Whilst writing this I have heard that the Derichebourg workers at Liverpool airport have not been paid their wages for the last month’s work.

Handling baggage

I was rewarded for my obedience with a job as a baggage handler for Swissport International at Manchester Airport. The hourly rate for agency was £7.20. The worst thing for me about this job was the hours, with shifts starting as early as 4am and finishing as late as 11:30pm. For the first month I was rostered an average of thirty hours a week, easily enough to survive off, but these were cut the next month. Many people made up their hours through overtime, but as a sleep lover, I did not fancy only eleven hours between shifts. Many of the workers also did foreigners outside of work hours.

Most agency workers were a mixture of guys in their early twenties living at home and those in their sixties who had been made redundant from their skilled jobs and were working for a few more years before they retired, some people were so desperate for work that they drove from Southport. It will be no surprise to readers of The Commune that people are earning less now than they have ever earned in their lives, in fact, the hourly rate for a baggage handler at Manchester Airport is about the same as it was in the 1990s.

Although I got on with most of the guys, there was a significant amount of people who made it clear that they did not want agency workers there and would not give you the time of day. Despite the fact that I could understand this, it was I who felt hard done by when I was working next to people earning more than three times as much as me, as I worked all the public holidays over Christmas.

The work itself was incredibly easy. Swissport seemed to have chosen a strategy of having a large, low paid and casualised workforce, so that unlike in Liverpool, I was not rushed off my feet. This meant we had lots of down time with nothing to do. Although this produced the effect of making me extremely bored and always looking for work to do, one guy I knew would leave the airport and make the long walk in-between airport terminals just to make himself look busy. This was very different guys working for Menzies: they got paid more but actually had to work hard every day. Swissport saved their money on equipment. Whereas the bag halls at Manchester Airport are full Servisair trailers, I frequently had to drive around the airport looking for Swissport trailers to load flights onto. The only times I had to exert myself was when loading flights to Pakistan: as these are not holiday flights, most bags weigh about 32kg; however, you work in a team of two, which really helps deal with the boredom. Loading a flight usually involves sitting around waiting for three or four hours whilst the passengers check in, there is a bit of a rush near the end but this is easily dealt with. Loading the large Airbus A380 Emirates flight to Dubai was hard due to the different amounts of classes involved, but this responsibility was rarely given to agency workers.

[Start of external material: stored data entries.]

(** One range and the constraints. *)
Lemma constrained_one r dc : range_ok leap r ->
  exists R, (forall S (yield : Z -> S -> res (bool * S)) s, dr_RangesConstrained (pack r) year dc yield s =
      range_list (map (fun q => newCalendarDateRange (on q.1) (on q.2)) R) yield s) /\
    Forall (range_ok leap) R /\ apart R /\ forall x, d_ok leap x -> covers R x <-> r.1 <= x <= r.2 /\ includes dc (on x) = true.
Proof.
  intros Hr. pose proof Hr as (Hf & Ht & Hle). destruct (on_fields _ Hf) as (Hf' & _), (on_fields _ Ht) as (Ht' & _).
  destruct (RangesConstrained_runs (on r.1) (on r.2) dc Hf' Ht') as (l & segs & Hl & Hruns & Hrun); [unfold on; lia|by apply on_last|].
  pose proof (consecutive_contiguous _ _ _ Hl) as Hc. pose proof (runs_contiguous _ _ _ Hruns Hc) as Hsegs.
  assert (l <> [] /\ hd 0 l = on r.1 /\ List.last l 0 = on r.2) as (Hne & Ehd & Elast) by (apply consecutive_ends; [done..|unfold on; lia|done]).
  assert (forall seg cd, seg ∈ segs -> cd ∈ seg -> cd ∈ l /\ includes dc cd = true) as Hin.
  { intros seg cd Hseg Hcd. assert (cd ∈ concat segs) as H; [|rewrite (runs_filter _ _ _ Hruns) in H; apply list_elem_of_filter in H; tauto].
    apply list_elem_of_In, in_concat. exists seg. by split; apply list_elem_of_In. }
  assert (forall cd, cd ∈ l -> exists x, d_ok leap x /\ cd = on x /\ r.1 <= x <= r.2) as Hlx.
  { intros cd Hcd. apply (contiguous_between l cd Hc Hne) in Hcd as [Hok Hb]. rewrite Ehd, Elast in Hb. by apply on_between. }
  assert (forall seg, seg ∈ segs -> range_ok leap (of_seg seg)) as Hrok.
  { intros seg Hseg. rewrite Forall_forall in Hsegs. destruct (Hsegs seg Hseg) as [Hcs Hns]. destruct (ends_in seg Hns) as [Ha Hz].
    destruct (Hlx _ (proj1 (Hin _ _ Hseg Ha))) as (a & Ha' & Ea & _), (Hlx _ (proj1 (Hin _ _ Hseg Hz))) as (z & Hz' & Ez & _).
    pose proof (proj1 (contiguous_between seg _ Hcs Hns) Hz) as [_ [Hlo _]].
    unfold of_seg. rewrite Ea, Ez in *. unfold on in *. split_and!; cbn [fst snd]; [by replace (_ - _) with a by lia|by replace (_ - _) with z by lia|lia]. }
  exists (map of_seg segs). split_and!.
  - intros S yield s. unfold dr_RangesConstrained. rewrite CalendarDateRange_pack by done. cbn [rbind]. rewrite Hrun, map_map. f_equal.
    apply map_ext. apply run_range_of_seg.
  - apply Forall_forall. intros q Hq. apply list_elem_of_fmap in Hq as (seg & -> & Hseg). auto.
  - apply segs_apart; [by eapply Forall_impl; [exact Hsegs|intros ? []]|]. apply (runs_sorted _ _ _ Hruns). by apply contiguous_sorted.
  - intros x Hx. destruct (on_fields x Hx) as (Hx' & _). split.
    + intros (q & Hq & Hxq). apply list_elem_of_fmap in Hq as (seg & -> & Hseg). rewrite Forall_forall in Hsegs. destruct (Hsegs seg Hseg) as [Hcs Hns].
      assert (on x ∈ seg) as Hxs by (apply contiguous_between; [done..|]; split; [done|]; unfold of_seg in Hxq; cbn [fst snd] in Hxq; unfold on; lia).
      destruct (Hin _ _ Hseg Hxs) as [Hxl Hi]. destruct (Hlx _ Hxl) as (x' & _ & Ex & Hb). unfold on in Ex. split; [lia|done].
    + intros [Hb Hi]. assert (on x ∈ concat segs) as Hxc.
      { rewrite (runs_filter _ _ _ Hruns). apply list_elem_of_filter. split; [done|]. apply contiguous_between; [done..|]. rewrite Ehd, Elast. unfold on in *. split; [done|lia]. }
      apply list_elem_of_In, in_concat in Hxc as (seg & Hseg & Hxs). apply list_elem_of_In in Hseg, Hxs. rewrite Forall_forall in Hsegs. destruct (Hsegs seg Hseg) as [Hcs Hns].
      apply (contiguous_between seg _ Hcs Hns) in Hxs as [_ Hbx]. exists (of_seg seg). split; [by apply list_elem_of_fmap_2|]. unfold of_seg, on in *. cbn [fst snd]. lia.
Qed.

Lemma DateRange_on r : range_ok leap r -> cdr_DateRange (newCalendarDateRange (on r.1) (on r.2)) year = pack r.
Proof.
  intros (Hf & Ht & Hle). destruct (on_fields _ Hf) as (Hf' & _ & Ef & Df & _), (on_fields _ Ht) as (Ht' & _ & Et & Dt & _).
  unfold cdr_DateRange. destruct (cdr_From_To _ _ Hf' Ht') as [-> ->]. rewrite Ef, Et, Df, Dt, Z.eqb_refl. cbn [negb orb].
  unfold NewDateRange. by rewrite (proj2 (Z.ltb_ge _ _)) by lia.
Qed.

Lemma range_append R drl : Forall (range_ok leap) R ->
  range_list (map (fun q => newCalendarDateRange (on q.1) (on q.2)) R) (fun dr drl => Ok (true, drl ++ [cdr_DateRange dr year])) drl = Ok (drl ++ map pack R).
Proof.
  intros H. revert drl. induction H as [|r R Hr _ IH]; intros drl; cbn [map range_list rbind]; [by rewrite app_nil_r|].
  rewrite IH, DateRange_on by done. by rewrite <- app_assoc.
Qed.

(** The end points of a range are dates it covers. *)
Lemma covers_ends R r : Forall (range_ok leap) R -> r ∈ R -> d_ok leap r.1 /\ d_ok leap r.2 /\ r.1 <= r.2 /\ covers R r.1 /\ covers R r.2.
Proof.
  intros HR Hr. rewrite Forall_forall in HR. destruct (HR r Hr) as (H1 & H2 & H3). split_and!; [done..| |]; exists r; (split; [done|lia]).
Qed.

Lemma apart_app R1 R2 : apart R1 -> apart R2 -> (forall r1 r2, r1 ∈ R1 -> r2 ∈ R2 -> r1.2 < r2.1) -> apart (R1 ++ R2).
Proof. intros H1 H2 H. by apply StronglySorted_app_2. Qed.

Lemma constrained_ranges_spec dc M : Forall (range_ok leap) M -> apart M ->
  exists R, (forall drl, constrained_ranges (map pack M) year dc drl = Ok (drl ++ map pack R)) /\
    Forall (range_ok leap) R /\ apart R /\ forall x, d_ok leap x -> covers R x <-> covers M x /\ includes dc (on x) = true.
Proof.
  induction M as [|m M IH]; intros Hok Hap.
  - exists []. split; [intros drl; cbn; by rewrite app_nil_r|]. split; [done|]. split; [constructor|]. intros x _. unfold covers. setoid_rewrite elem_of_nil. naive_solver.
  - apply Forall_cons in Hok as [Hm Hok]. apply StronglySorted_inv in Hap as [Hap Hbefore]. destruct (IH Hok Hap) as (R & Erun & HR & HaR & Hcov).
    destruct (constrained_one m dc Hm) as (R0 & E0 & HR0 & Ha0 & Hcov0). exists (R0 ++ R). split_and!.
    + intros drl. cbn [map constrained_ranges]. rewrite E0, range_append by done. cbn [rbind]. rewrite Erun, map_app. by rewrite <- app_assoc.
    + by apply Forall_app.
    + apply apart_app; [done..|]. intros r1 r2 H1 H2. destruct (covers_ends R0 r1 HR0 H1) as (_ & Hd1 & _ & _ & Hc1).
      destruct (covers_ends R r2 HR H2) as (Hd2 & _ & _ & Hc2 & _). apply Hcov0 in Hc1 as [Hc1 _]; [|done]. apply Hcov in Hc2 as [(q & Hq & Hq2) _]; [|done].
      rewrite Forall_forall in Hbefore. specialize (Hbefore q Hq). cbn in Hbefore. lia.
    + intros x Hx. rewrite covers_app, covers_cons, Hcov0, Hcov by done. tauto.
Qed.

(** Bounding a range. *)
Definition clip (b r : Z * Z) : Z * Z := (Z.max r.1 b.1, Z.min r.2 b.2).

Lemma dr_Bound_pack r b : range_ok leap r -> range_ok leap b ->
  dr_Bound (pack r) year (pack b) = Ok (if (clip b r).2 <? (clip b r).1 then 0 else pack (clip b r)).
Proof.
  intros Hr Hb. unfold dr_Bound. rewrite !Normalize_pack by done. cbn [rbind]. destruct Hr as (Hf & Ht & _), Hb as (Hbf & Hbt & _).
  destruct (dr_From_To year r.1 r.2 Hf Ht) as [E1 E2], (dr_From_To year b.1 b.2 Hbf Hbt) as [E3 E4]. fold (pack r) in E1, E2. fold (pack b) in E3, E4.
  rewrite E1, E2, E3, E4. unfold clip. cbn [fst snd]. by destruct (_ <? _).
Qed.

Lemma clip_ok r b : range_ok leap r -> range_ok leap b -> (clip b r).1 <= (clip b r).2 -> range_ok leap (clip b r).
Proof.
  intros (Hf & Ht & _) (Hbf & Hbt & _) Hle. unfold clip, range_ok in *. cbn [fst snd] in *. split_and!; [| |done].
  - destruct (Z.max_spec r.1 b.1) as [[_ ->]|[_ ->]]; done.
  - destruct (Z.min_spec r.2 b.2) as [[_ ->]|[_ ->]]; done.
Qed.

Lemma pack_nonzero r : range_ok leap r -> pack r <> 0.
Proof.
  intros ((m & d & H & Ef) & (m' & d' & H' & Et) & _). destruct (date_ok_bytes _ _ _ H), (date_ok_bytes _ _ _ H'). unfold pack. rewrite Ef, Et, newDateRange_val by lia. lia.
Qed.

Lemma Bound_spec b R : range_ok leap b -> Forall (range_ok leap) R -> apart R ->
  exists R', DateRangeList_Bound (map pack R) year (pack b) = Ok (map pack R') /\
    Forall (range_ok leap) R' /\ apart R' /\ forall x, covers R' x <-> covers R x /\ b.1 <= x <= b.2.
Proof.
  intros Hb. induction R as [|r R IH]; intros Hok Hap.
  - exists []. split; [done|]. split; [done|]. split; [constructor|]. intros x. unfold covers. setoid_rewrite elem_of_nil. naive_solver.
  - apply Forall_cons in Hok as [Hr Hok]. apply StronglySorted_inv in Hap as [Hap Hbefore]. destruct (IH Hok Hap) as (R' & E & HR' & Ha' & Hcov).
    cbn [map DateRangeList_Bound]. rewrite dr_Bound_pack by done. cbn [rbind]. rewrite E. cbn [rbind].
    assert (forall x, r.1 <= x <= r.2 /\ b.1 <= x <= b.2 <-> (clip b r).1 <= x <= (clip b r).2) as Hclip by (intros x; unfold clip; cbn [fst snd]; lia).
    destruct (Z.ltb_spec (clip b r).2 (clip b r).1) as [Hlt|Hge].
    + rewrite Z.eqb_refl. exists R'. split; [done|]. split; [done|]. split; [done|]. intros x. rewrite Hcov, covers_cons. specialize (Hclip x). lia || (split; [tauto|]; intros [[?|?] ?]; [lia|tauto]).
    + pose proof (clip_ok r b Hr Hb Hge) as Hc. rewrite (proj2 (Z.eqb_neq _ _)) by (by apply pack_nonzero). exists (clip b r :: R'). split; [done|].
      split; [by constructor|]. split.
      * constructor; [done|]. apply Forall_forall. intros q Hq. destruct (covers_ends R' q HR' Hq) as (_ & _ & _ & Hq1 & _). apply Hcov in Hq1 as [(p & Hp & Hpq) _].
        rewrite Forall_forall in Hbefore. specialize (Hbefore p Hp). cbn in Hbefore. unfold clip. cbn [snd]. lia.
      * intros x. rewrite !covers_cons, Hcov, <- Hclip. tauto.
Qed.

(** The days of the ranges, in order. *)
Lemma dr_Dates_pack r : range_ok leap r -> exists l, StronglySorted Z.lt l /\ (forall cd, cd ∈ l <-> exists x, d_ok leap x /\ cd = on x /\ r.1 <= x <= r.2) /\
  forall S (yield : Z -> S -> res (bool * S)) s, dr_Dates (pack r) year yield s = range_list l yield s.
Proof.
  intros Hr. pose proof Hr as (Hf & Ht & Hle). destruct (on_fields _ Hf) as (Hf' & _), (on_fields _ Ht) as (Ht' & _).
  assert (on r.1 <= on r.2) as Hle' by (unfold on; lia). destruct (range_walk _ _ Hf' Ht' Hle' (on_last _ Ht)) as (l & Hl & Hrun). exists l.
  pose proof (consecutive_contiguous _ _ _ Hl) as Hc. destruct (consecutive_ends _ _ _ Hf' Ht' Hle' Hl) as (Hne & E1 & E2). split_and!.
  - by apply contiguous_sorted.
  - intros cd. rewrite contiguous_between, E1, E2 by done. split.
    + intros [Hok Hb]. by apply on_between.
    + intros (x & Hx & -> & Hb). destruct (on_fields x Hx) as (Hx' & _). unfold on in *. split; [done|lia].
  - intros S yield s. unfold dr_Dates. rewrite CalendarDateRange_pack by done. cbn [rbind]. unfold DateRanges.Dates.
    destruct (cdr_From_To _ _ Hf' Ht') as [-> ->]. apply Hrun.
Qed.

(** *** Sorting and merging *)

Lemma sort_insert_spec x l : sort_insert x l ≡ₚ x :: l /\ (StronglySorted Z.le l -> StronglySorted Z.le (sort_insert x l)).
Proof.
  induction l as [|y l [IHp IHs]]; [split; [done|by repeat constructor]|]. cbn [sort_insert]. destruct (Z.leb_spec x y).
  - split; [done|]. intros Hs. constructor; [done|]. apply StronglySorted_inv in Hs as [_ Hall]. constructor; [done|].
    eapply Forall_impl; [exact Hall|]. cbn. lia.
  - split; [by rewrite IHp; constructor|]. intros Hs. apply StronglySorted_inv in Hs as [Hs Hall]. constructor; [by apply IHs|].
    rewrite IHp. constructor; [lia|done].
Qed.

Lemma slices_Sort_spec l : slices_Sort l ≡ₚ l /\ StronglySorted Z.le (slices_Sort l).
Proof.
  induction l as [|x l [IHp IHs]]; [by split; constructor|]. cbn. fold (slices_Sort l). destruct (sort_insert_spec x (slices_Sort l)) as [Hp Hs].
  split; [by rewrite Hp, IHp|auto].
Qed.

Lemma pack_val r : range_ok leap r ->
  pack r = 16777216 * (r.1 / 256) + 65536 * (r.2 / 256) + 256 * (r.1 mod 256) + r.2 mod 256 /\ 0 <= r.1 < 65536 /\ 0 <= r.2 < 65536.
Proof.
  intros ((m & d & H & Ef) & (m' & d' & H' & Et) & _). destruct (date_ok_bytes _ _ _ H), (date_ok_bytes _ _ _ H'). unfold pack. rewrite Ef, Et, newDateRange_val by lia.
  split; [|lia]. assert ((256 * m + d) / 256 = m) as -> by div_lia. assert ((256 * m' + d') / 256 = m') as -> by div_lia.
  assert ((256 * m + d) mod 256 = d) as -> by div_lia. assert ((256 * m' + d') mod 256 = d') as -> by div_lia. lia.
Qed.

(** The order of packed ranges extends the one that moves neither end back. *)
Definition before (r r' : Z * Z) : Prop := r.1 <= r'.1 /\ r.2 <= r'.2.

Lemma pack_before r r' : range_ok leap r -> range_ok leap r' -> before r r' -> pack r <= pack r'.
Proof.
  intros Hr Hr' [H1 H2]. destruct (pack_val r Hr) as (-> & ? & ?), (pack_val r' Hr') as (-> & ? & ?).
  pose proof (Z.div_mod r.1 256). pose proof (Z.div_mod r.2 256). pose proof (Z.div_mod r'.1 256). pose proof (Z.div_mod r'.2 256).
  pose proof (Z.mod_pos_bound r.1 256). pose proof (Z.mod_pos_bound r.2 256). pose proof (Z.mod_pos_bound r'.1 256). pose proof (Z.mod_pos_bound r'.2 256).
  assert (0 <= r.1 / 256 < 256 /\ 0 <= r.2 / 256 < 256 /\ 0 <= r'.1 / 256 < 256 /\ 0 <= r'.2 / 256 < 256) as Hb by (split_and!; div_lia). lia.
Qed.

Lemma pack_inj r r' : range_ok leap r -> range_ok leap r' -> pack r = pack r' -> r = r'.
Proof.
  intros (Hf & Ht & _) (Hf' & Ht' & _) E. destruct (dr_From_To year r.1 r.2 Hf Ht) as [E1 E2], (dr_From_To year r'.1 r'.2 Hf' Ht') as [E3 E4].
  fold (pack r) in E1, E2. fold (pack r') in E3, E4. rewrite E in E1, E2. destruct r, r'; cbn in *; congruence.
Qed.

(** No range lies inside another, unless they share an end. *)
Definition abreast (rs : list (Z * Z)) : Prop := forall r r', r ∈ rs -> r' ∈ rs -> before r r' \/ before r' r.

Lemma covers_perm rs rs' x : rs ≡ₚ rs' -> covers rs x <-> covers rs' x.
Proof. intros H. unfold covers. by setoid_rewrite H. Qed.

The young women taken on to work on the check in desk were treated particularly badly, though. After all the security checks they had to go through to get the job, they would be lucky to work twenty hours a week and would sometimes even be sent home once they arrived at work as they were not needed. This meant that they would be much better off claiming JSA, although some of them had their eyes on becoming air hostesses in the future and saw this as a way into the job.

I later learnt that Swissport were paid by the government to take people on, in order to reduce unemployment figures, so they had no incentive to give you any more hours and would not need to replace you if you left.

One of the biggest concerns for agency workers was the way we paid tax. Our agency used some dodgy payroll company that kept changing its name and every week we would pay less than a pound in tax, as the payroll company would claim large amounts of ‘expenses’ for us. Although some people received large tax bills for this, many people thought it was actually better to remain an agency worker than to sign on with the company as we were taking home more money.

Power in a union?

During the training period at work the shop steward was invited round and gave each of us a form to join Unite, he openly bragged with the other rep about how great it was to go down to London and drink lots of free beer. The new bag-hall manager was the old union rep who had been rewarded for his militancy with a nice manager’s job. There was graffiti throughout the bag hall depicting the steward as a jelly fish with no backbone. I did sheepishly ask when branch meetings were held and was laughed at in response and told not to ask. As the biggest handling company at the airport, a Servisair worker held the branch secretary’s position. Happy with this, he had decided not to hold a branch meeting for months.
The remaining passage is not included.